### [TRY IT]
Using the entries below, copy out all lines where "Type" is found.

### [RECORDED INFORMATION]
(** * Temporal smoothing of activity predictions

    A shallow embedding of the smoothing code of the notebook
    "Random forest + temporal models": the helper [mode], the rolling-mode
    smoother [rolling_mode], the per-participant smoothing loop, and the cell
    that calls [utils.train_hmm] and [utils.viterbi].

    Labels are strings, timestamps are integers (the int64 nanosecond values
    of a [DatetimeIndex]), category codes are integers.  Probabilities are
    rationals; the logarithm and the score arithmetic of the decoder, which
    the program does in floating point, are parameters of the development. *)

From Stdlib Require Import String Ascii.
From Stdlib Require Import List ZArith QArith Qabs Bool Lia Lqa.
From Stdlib Require Import Sorting.Sorted Structures.OrdersEx.
From Stdlib Require Import Sorting.Permutation Numbers.DecimalString.
From Stdlib Require Import Classes.RelationClasses.
Import ListNotations.

Local Open Scope Z_scope.

(** ** Exceptions *)

(** The Python exceptions the modelled code can raise. *)
Inductive exn : Type :=
| ValueError
| IndexError
| ValidationError.

Inductive result (A : Type) : Type :=
| Ok (a : A)
| Raise (e : exn).

Arguments Ok {A} a.
Arguments Raise {A} e.

Definition bind {A B : Type} (r : result A) (k : A -> result B) : result B :=
  match r with
  | Ok a => k a
  | Raise e => Raise e
  end.

Notation "x <- r ;; k" := (bind r (fun x => k))
  (at level 61, r at next level, right associativity).

(** ** Sorted unique values

    Both [pandas] (the categories of a categorical series) and [numpy]
    ([np.unique], used by [scipy.stats.mode]) produce the sorted list of the
    distinct values of an array. *)

Section Unique.

Context {A : Type}.
Variable cmp : A -> A -> comparison.

Fixpoint uinsert (x : A) (l : list A) : list A :=
  match l with
  | [] => [x]
  | y :: l' =>
      match cmp x y with
      | Lt => x :: l
      | Eq => l
      | Gt => y :: uinsert x l'
      end
  end.

(** [np.unique a]. *)
Definition unique (a : list A) : list A := fold_right uinsert [] a.

(** Position of [x] in [l]. *)
Fixpoint index_of (x : A) (l : list A) : option nat :=
  match l with
  | [] => None
  | y :: l' =>
      match cmp x y with
      | Eq => Some O
      | _ => option_map S (index_of x l')
      end
  end.

(** The strict order of the comparison. *)
Definition clt (x y : A) : Prop := cmp x y = Lt.

(** Number of occurrences of [x] in [l]. *)
Fixpoint count (x : A) (l : list A) : nat :=
  match l with
  | [] => O
  | y :: l' =>
      match cmp x y with
      | Eq => S (count x l')
      | _ => count x l'
      end
  end.

End Unique.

### [SOLUTION FOR THIS TASK]
Inductive exn : Type :=
Inductive result (A : Type) : Type :=
Definition bind {A B : Type} (r : result A) (k : A -> result B) : result B :=
Context {A : Type}.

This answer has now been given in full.